Definition windows_machine : windows ram := {|
  w_mem := mk_ram 0x8000 ∅;
  w_processes := {[ 4 := mk_eprocess 0x1000 1; 8 := mk_eprocess 0x2000 1 ]};
  w_cr3 := 0x2000;
  w_cpu := 1;
  w_pat := ∅;
  w_invlpg := [];
  w_cr3_reserved := Z.shiftl (Z.ones 24) 40 |}.

(** Process 4, and a new root. *)
Definition set_cr3_request : list Z := (bytes_of 8 4 ++ bytes_of 8 0x5000)%list.

Lemma windows_machine_writable : mapped_writable driver_mapped windows_machine.
Proof.
  intros pa bs Hpa Hl. unfold driver_mapped in Hpa.
  apply andb_true_iff in Hpa as [H1%Z.leb_le H2%Z.leb_le].
  unfold PAGE in Hl. simpl. unfold ram_ok. simpl.
  destruct (Z.leb_spec 0 pa); [|lia].
  destruct (Z.leb_spec (pa + Z.of_nat (length bs)) 0x8000); [|lia]. by eexists.
Qed.

Lemma dispatch_device_ctl_bounds_witness :
  mapped_writable driver_mapped windows_machine /\
  DispatchDeviceCtl [0; 1] driver_mapped PTEDITOR_READ_PAGE (bytes_of 8 0x1000) windows_machine = Undef /\
  DispatchDeviceCtl [0; 1] driver_mapped PTEDITOR_SET_PAT (bytes_of 8 0x80000000) windows_machine = Undef /\
  exists r w', DispatchDeviceCtl [0; 1] driver_mapped PTEDITOR_SET_PAT (bytes_of 8 0x7040600070406)
    windows_machine = Ret r w' /\ a_status r = STATUS_SUCCESS.
Proof.
  split; [exact windows_machine_writable|].
  destruct (dispatch_device_ctl_bounds [0; 1] driver_mapped PTEDITOR_READ_PAGE (bytes_of 8 0x1000)
    windows_machine windows_machine_writable) as [H _].
  destruct H as [H _]; [right; left|]. split.
  { apply H. left. rewrite length_bytes_of. apply Nat.ltb_lt. vm_compute. reflexivity. }
  split.
  - destruct (dispatch_device_ctl_bounds [0; 1] driver_mapped PTEDITOR_SET_PAT
      (bytes_of 8 0x80000000) windows_machine windows_machine_writable) as [H2 _].
    destruct H2 as [H2 _]; [do 8 right; left|]. apply H2. right. vm_compute. reflexivity.
  - destruct (dispatch_device_ctl_bounds [0; 1] driver_mapped PTEDITOR_SET_PAT
      (bytes_of 8 0x7040600070406) windows_machine windows_machine_writable) as [H3 _].
    destruct H3 as [_ H3]; [do 8 right; left|].
    destruct H3 as (r & w' & Hrun & Hs & _); [apply Nat.leb_le; vm_compute; reflexivity
      |vm_compute; reflexivity|].
    exists r, w'. split; [exact Hrun|exact Hs].
Defined.
(* ===== verification/ServiceLoader.v ===== *)
(** * The loader of the Windows driver

    [driver/PTEditorLoader/PTEditorLoader.cpp]: installs the driver as a
    service and starts it, or stops and deletes the service.  What the program
    does is a tree of its calls to the system, each of which the system
    answers as it likes; what the service manager documents is an interface of
    this file. *)

From stdpp Require Import base tactics numbers list strings.
From S2P Require Import Prelude Print PhysMem Driver Windows WinImpl WinProps.
Local Open Scope Z_scope.

(** ** Programs that call the system *)

(** The calls, with the type of their answers; [None] is
    [INVALID_HANDLE_VALUE] or a null handle.  The answers of [StartService],
    [ControlService] and [DeleteService] are ignored by the program. *)
Inductive api : Type -> Type :=
| CreateFile_driver : api (option Z)
| CreateFile_device : api (option Z)
| CloseFile (h : Z) : api unit
| GetFullPathName : api string
| OpenSCManager : api (option Z)
| CreateService (manager : Z) (path : string) : api (option Z)
| OpenService (manager : Z) : api (option Z)
| StartService (h : Z) : api unit
| ControlService_stop (h : Z) : api unit
| DeleteService (h : Z) : api unit
| CloseServiceHandle (h : Z) : api unit
| Printf (s : string) : api unit.

Inductive prog (A : Type) : Type :=
| Done (a : A)
| Call {X : Type} (e : api X) (k : X -> prog A).
Arguments Done {A} a.
Arguments Call {A X} e k.

Declare Scope prog_scope.
Delimit Scope prog_scope with prog.
Notation "'call' x <- e 'in' k" := (Call e (fun x => k))
  (at level 10, x binder, e at level 100, k at level 200) : prog_scope.
Notation "e ;;; k" := (Call e (fun _ => k)) (at level 199, right associativity) : prog_scope.
Local Open Scope prog_scope.
(** ** Setting up the translator *)

Lemma find_first {A : Type} (p : A -> bool) (l : list A) :
  match List.find p l with
  | Some x => exists before after,
                l = before ++ x :: after /\ p x = true /\
                forall y, In y before -> p y = false
  | None => forall y, In y l -> p y = false
  end.
Proof.
  induction l as [|a l IH]; cbn [List.find].
  - intros y [].
  - destruct (p a) eqn:Ea.
    + exists [], l. split; [reflexivity|]. split; [exact Ea | intros y []].
    + destruct (List.find p l) as [x|].
      * destruct IH as (before & after & -> & Hx & Hb).
        exists (a :: before), after. split; [reflexivity|]. split; [exact Hx|].
        intros y [<- | Hy]; [exact Ea | exact (Hb y Hy)].
      * intros y [<- | Hy]; [exact Ea | exact (IH y Hy)].
Qed.

(** X16: what [setup_translation] decides. It ends the program with
    status 1 exactly when the package index offers no package from
    Chinese to English, and it does so even when such a package is
    installed already; nothing is installed then. Otherwise it returns
    after asking for the translation; it installs nothing when a package
    from Chinese to English is installed, and else installs one package:
    the first of the index from Chinese to English. *)
Theorem setup_translation_decisions (available_packages installed_packages : list package) :
  (fst (setup_translation available_packages installed_packages) = Raise (SystemExit 1) <->
   forall pkg, In pkg available_packages -> translates zh en pkg = false) /\
  (fst (setup_translation available_packages installed_packages) = Raise (SystemExit 1) ->
   snd (setup_translation available_packages installed_packages)
   = [UpdatePackageIndex; PrintNoPackage zh en]) /\
  (fst (setup_translation available_packages installed_packages) <> Raise (SystemExit 1) ->
   fst (setup_translation available_packages installed_packages) = Ok tt /\
   last (snd (setup_translation available_packages installed_packages)) UpdatePackageIndex
   = GetTranslation zh en /\
   (existsb (translates zh en) installed_packages = true ->
    installs (snd (setup_translation available_packages installed_packages)) = []) /\
   (existsb (translates zh en) installed_packages = false ->
    exists pkg before after,
      available_packages = before ++ pkg :: after /\
      translates zh en pkg = true /\
      (forall other, In other before -> translates zh en other = false) /\
      installs (snd (setup_translation available_packages installed_packages)) = [pkg])).
Proof.
  unfold setup_translation.
  pose proof (find_first (translates zh en) available_packages) as Hfind.
  destruct (List.find (translates zh en) available_packages) as [pkg|]; cbn [fst snd].
  - destruct Hfind as (before & after & Havail & Hpkg & Hbefore).
    split; [|split; [discriminate|]].
    + split; [discriminate|]. intros Hnone. exfalso.
      rewrite (Hnone pkg) in Hpkg; [discriminate|].
      rewrite Havail. apply in_or_app; right; left; reflexivity.
    + intros _. split; [reflexivity|].
      destruct (existsb (translates zh en) installed_packages); cbn [negb app].
      * split; [reflexivity|]. split; [reflexivity | discriminate].
      * split; [reflexivity|]. split; [discriminate|]. intros _.
        exists pkg, before, after. repeat split; assumption.
  - split; [|split; [reflexivity | congruence]].
    split; [intros _; exact Hfind | reflexivity].
Qed.
(** * The Xdas tutorial repository: notebooks and README as verified data

    The repository holds no Python module of its own: its content is the
    Jupyter notebook [02_link_multi_acquisitions.ipynb] (two revisions) and
    the [README.md] (three revisions).  This development embeds

    - the text of the README revisions and the cells of the notebook
      (source lines and recorded outputs), verbatim;
    - the lexical structure of the code cells (a tokenizer for the Python
      lines, the IPython shell escape, the calls a cell makes);
    - the recorded outputs, parsed back into collection shapes;
    - the code cells 1 to 11 and 13 as programs over a store of Xdas objects, in a
      state-and-error monad, checked against the recorded outputs. *)

From Stdlib Require Import Strings.String Strings.Ascii.
From Stdlib Require Import Numbers.DecimalString Numbers.DecimalN Numbers.DecimalNat.
From Stdlib Require Import List Bool Arith ZArith NArith Lia.
Import ListNotations.

Local Open Scope string_scope.
Local Open Scope list_scope.

(** ** Text utilities *)

Module Text.

(** The double-quote character, and a Python string literal [q "abc"]. *)
Definition dquote : ascii := ascii_of_nat 34.

Definition q (s : string) : string :=
  String dquote (s ++ String dquote EmptyString).

(** A source line assembled from its pieces. *)
Definition py (pieces : list string) : string := String.concat "" pieces.

Definition code_of (c : ascii) : N := N_of_ascii c.

Definition is_digit (c : ascii) : bool :=
  ((48 <=? code_of c) && (code_of c <=? 57))%N.

Definition is_alpha (c : ascii) : bool :=
  (((65 <=? code_of c) && (code_of c <=? 90))
   || ((97 <=? code_of c) && (code_of c <=? 122))
   || (code_of c =? 95))%N.

Definition is_space (c : ascii) : bool :=
  ((code_of c =? 32) || (code_of c =? 9))%N.

(** Number of leading blanks of a line, and the line without them. *)
Fixpoint indent_of (s : string) : nat :=
  match s with
  | String c s' => if is_space c then S (indent_of s') else 0
  | EmptyString => 0
  end.

Fixpoint lstrip (s : string) : string :=
  match s with
  | String c s' => if is_space c then lstrip s' else s
  | EmptyString => EmptyString
  end.

Definition starts_with (p s : string) : bool := String.prefix p s.

Fixpoint drop (n : nat) (s : string) : string :=
  match n, s with
  | S n', String _ s' => drop n' s'
  | _, _ => s
  end.

Definition ends_with (p s : string) : bool :=
  let n := String.length s - String.length p in
  (String.length p <=? String.length s)%nat && String.eqb (drop n s) p.

Definition drop_end (n : nat) (s : string) : string :=
  String.substring 0 (String.length s - n) s.

(** [contains sub s]: [sub] occurs in [s]. *)
Fixpoint contains (sub s : string) : bool :=
  String.prefix sub s
  || match s with
     | String _ s' => contains sub s'
     | EmptyString => false
     end.

(** The string whose characters are given last one first. *)
Definition string_of_rev (r : list ascii) : string :=
  fold_left (fun acc c => String c acc) r EmptyString.

(** Split [s] at every occurrence of the separator [sep] (non empty).
    [skip] counts the characters of a separator still to be dropped and
    [cur] holds the current field, reversed. *)
Fixpoint split_go (sep : string) (skip : nat) (cur : list ascii) (s : string)
  : list string :=
  match s with
  | EmptyString => [string_of_rev cur]
  | String c s' =>
      match skip with
      | S k => split_go sep k cur s'
      | O =>
          if String.prefix sep s
          then string_of_rev cur :: split_go sep (String.length sep - 1) [] s'
          else split_go sep 0 (c :: cur) s'
      end
  end.

Definition split_on (sep s : string) : list string := split_go sep 0 [] s.

(** Decimal numerals. *)
Definition parse_N (s : string) : option N :=
  match s with
  | EmptyString => None
  | _ => option_map N.of_uint (NilEmpty.uint_of_string s)
  end.

Definition show_N (n : N) : string := NilEmpty.string_of_uint (N.to_uint n).

Definition show_nat (n : nat) : string := NilEmpty.string_of_uint (Nat.to_uint n).

(** First word of a line (up to the first blank). *)
Definition first_word (s : string) : string :=
  match split_on " " (lstrip s) with
  | w :: _ => w
  | [] => ""
  end.

Definition str_in (s : string) (l : list string) : bool :=
  existsb (String.eqb s) l.

End Text.

Import Text.

(** ** The notebook format (nbformat 4)

    A notebook is a list of cells.  A code cell carries its execution count,
    its source lines and the outputs recorded when it was run; the four
    output kinds are those of nbformat 4.  Lines are stored without their
    end-of-line character. *)

Module Nbformat.

Inductive output : Type :=
| execute_result (execution_count : Z) (text_plain : list string)
| stream (name : string) (text : list string)
| display_data (text_plain : list string)
| error (ename evalue : string) (traceback : list string).

Inductive cell : Type :=
| markdown (source : list string)
| code (execution_count : option Z) (source : list string)
       (outputs : list output).

Definition is_code (c : cell) : bool :=
  match c with code _ _ _ => true | markdown _ => false end.

Definition source (c : cell) : list string :=
  match c with code _ s _ => s | markdown s => s end.

Definition outputs (c : cell) : list output :=
  match c with code _ _ o => o | markdown _ => [] end.

Definition execution_count (c : cell) : option Z :=
  match c with code n _ _ => n | markdown _ => None end.

Definition code_cells (nb : list cell) : list cell := filter is_code nb.



(** The value a cell displays: the text of its [execute_result]. *)
Definition displayed (c : cell) : option (list string) :=
  match outputs c with
  | [execute_result _ t] => Some t
  | _ => None
  end.

(** What a cell printed on a stream. *)
Definition printed (c : cell) : list string :=
  flat_map (fun o => match o with stream _ t => t | _ => [] end) (outputs c).

(** The code cell with a given execution count. *)
Definition cell_numbered (nb : list cell) (n : Z) : option cell :=
  find (fun c => match execution_count c with
                 | Some k => Z.eqb k n
                 | None => false
                 end) nb.

End Nbformat.

Import Nbformat.

(** ** Lexical structure of a code cell *)

Module Lexer.

Inductive token : Type :=
| NAME (s : string)
| NUMBER (s : string)
| STRING (prefix body : string)
| OP (c : ascii).

Inductive mode : Type :=
| Default
| InName (r : list ascii)
| InNumber (r : list ascii)
| InString (delim : ascii) (prefix : string) (r : list ascii)
| InEscape (delim : ascii) (prefix : string) (r : list ascii)
| InComment.

Definition is_quote (c : ascii) : bool :=
  ((code_of c =? 34) || (code_of c =? 39))%N.
Definition is_hash (c : ascii) : bool := (code_of c =? 35)%N.
Definition is_backslash (c : ascii) : bool := (code_of c =? 92)%N.
Definition is_dot (c : ascii) : bool := (code_of c =? 46)%N.

(** A character met outside any token. *)
Definition start (c : ascii) (acc : list token) : mode * list token :=
  if is_alpha c then (InName [c], acc)
  else if is_digit c then (InNumber [c], acc)
  else if is_quote c then (InString c "" [], acc)
  else if is_hash c then (InComment, acc)
  else if is_space c then (Default, acc)
  else (Default, OP c :: acc).

Definition step (m : mode) (c : ascii) (acc : list token) : mode * list token :=
  match m with
  | Default => start c acc
  | InName r =>
      if is_alpha c || is_digit c then (InName (c :: r), acc)
      else if is_quote c then (InString c (string_of_rev r) [], acc)
      else start c (NAME (string_of_rev r) :: acc)
  | InNumber r =>
      if is_digit c || is_alpha c || is_dot c then (InNumber (c :: r), acc)
      else start c (NUMBER (string_of_rev r) :: acc)
  | InString d p r =>
      if Ascii.eqb c d then (Default, STRING p (string_of_rev r) :: acc)
      else if is_backslash c then (InEscape d p (c :: r), acc)
      else (InString d p (c :: r), acc)
  | InEscape d p r => (InString d p (c :: r), acc)
  | InComment => (InComment, acc)
  end.

Definition flush (m : mode) (acc : list token) : list token :=
  match m with
  | InName r => NAME (string_of_rev r) :: acc
  | InNumber r => NUMBER (string_of_rev r) :: acc
  | InString _ p r | InEscape _ p r => STRING p (string_of_rev r) :: acc
  | Default | InComment => acc
  end.

Fixpoint run (m : mode) (s : string) (acc : list token) : list token :=
  match s with
  | EmptyString => rev (flush m acc)
  | String c s' => let '(m', acc') := step m c acc in run m' s' acc'
  end.

(** Tokens of one physical line; comments and blanks are dropped. *)
Definition tokenize (line : string) : list token := run Default line [].

(** IPython sends a line that starts with [!] to the system shell and a
    line that starts with [%] to a magic command. *)
Definition is_shell_escape (line : string) : bool := starts_with "!" (lstrip line).
Definition is_magic (line : string) : bool := starts_with "%" (lstrip line).

Definition python_lines (src : list string) : list string :=
  filter (fun l => negb (is_shell_escape l || is_magic l)) src.

Definition shell_lines (src : list string) : list string :=
  filter is_shell_escape src.

Definition tokens (src : list string) : list token :=
  flat_map tokenize (python_lines src).

(** The keywords of Python 3.12, and its soft keywords. *)
Definition keywords : list string :=
  ["False"; "None"; "True"; "and"; "as"; "assert"; "async"; "await";
   "break"; "class"; "continue"; "def"; "del"; "elif"; "else"; "except";
   "finally"; "for"; "from"; "global"; "if"; "import"; "in"; "is";
   "lambda"; "nonlocal"; "not"; "or"; "pass"; "raise"; "return"; "try";
   "while"; "with"; "yield"; "match"; "case"; "type"].

Definition is_keyword (s : string) : bool := str_in s keywords.

(** Keywords occurring in a cell, in order of appearance. *)
Definition keywords_of (src : list string) : list string :=
  flat_map (fun t => match t with
                     | NAME s => if is_keyword s then [s] else []
                     | _ => []
                     end) (tokens src).

(** *** Calls

    A call is a name followed by an opening parenthesis.  The tokens
    before the name tell what is called: a plain name [f(...)], an
    attribute of a plain name [base.attr(...)], or an attribute of a
    larger expression [<expr>.attr(...)]. *)

Inductive callee : Type :=
| Global (f : string)
| Qualified (base attr : string)
| Method (attr : string).


Definition is_lparen (c : ascii) : bool := (code_of c =? 40)%N.

Definition callee_before (before : list token) : list callee :=
  match before with
  | NAME f :: OP d :: NAME b :: OP d' :: _ =>
      if is_dot d then (if is_dot d' then [Method f] else [Qualified b f])
      else if is_keyword f then [] else [Global f]
  | NAME f :: OP d :: NAME b :: _ =>
      if is_dot d then [Qualified b f]
      else if is_keyword f then [] else [Global f]
  | NAME f :: OP d :: _ =>
      if is_dot d then [Method f]
      else if is_keyword f then [] else [Global f]
  | NAME f :: _ => if is_keyword f then [] else [Global f]
  | _ => []
  end.

(** [before] is the list of the tokens already read, last one first. *)
Fixpoint calls_go (before : list token) (ts : list token) : list callee :=
  match ts with
  | [] => []
  | t :: ts' =>
      (match t with
       | OP c => if is_lparen c then callee_before before else []
       | _ => []
       end) ++ calls_go (t :: before) ts'
  end.

Definition calls (src : list string) : list callee := calls_go [] (tokens src).

(** *** Imports: [import a.b.c as x] binds [x] to the module [a.b.c]. *)

Fixpoint dotted (ts : list token) : option (list string * list token) :=
  match ts with
  | NAME a :: OP d :: ts' =>
      if is_dot d
      then match dotted ts' with
           | Some (path, rest) => Some (a :: path, rest)
           | None => None
           end
      else Some ([a], OP d :: ts')
  | NAME a :: ts' => Some ([a], ts')
  | _ => None
  end.

Definition import_of (line : string) : option (string * list string) :=
  match tokenize line with
  | NAME "import" :: ts =>
      match dotted ts with
      | Some (path, [NAME "as"; NAME alias]) => Some (alias, path)
      | Some (path, []) => Some (hd "" path, path)
      | _ => None
      end
  | _ => None
  end.

Fixpoint imports (src : list string) : list (string * list string) :=
  match src with
  | [] => []
  | l :: src' =>
      match import_of l with
      | Some i => i :: imports src'
      | None => imports src'
      end
  end.

End Lexer.

Import Lexer.

(** ** Recorded outputs: the text form of arrays and collections

    Xdas displays a [DataArray] by a header
    [<xdas.DataArray (time: 37500, distance: 9998)>] and a collection by an
    indented outline: a line [Name:] followed, two columns deeper, by one
    line per entry, [key: <header>] for an array and [key: ] followed by the
    outline of a nested collection.  [shape] is what such a text shows. *)

Module Repr.

Set Warnings "-register-all".

Inductive shape : Type :=
| Array (dims : list (string * N))
| Collection (name : string) (entries : list (string * shape)).

(** *** Printing *)

Fixpoint spaces (n : nat) : string :=
  match n with
  | O => ""
  | S n' => String " " (spaces n')
  end.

========================================================================

### Task to carry out
Would you output the lines from the one that contains "(** *** Printing *)" to the end of the data, both ends included, exactly as they appear?

### Task answer
(** *** Printing *)

Fixpoint spaces (n : nat) : string :=
  match n with
  | O => ""
  | S n' => String " " (spaces n')
  end.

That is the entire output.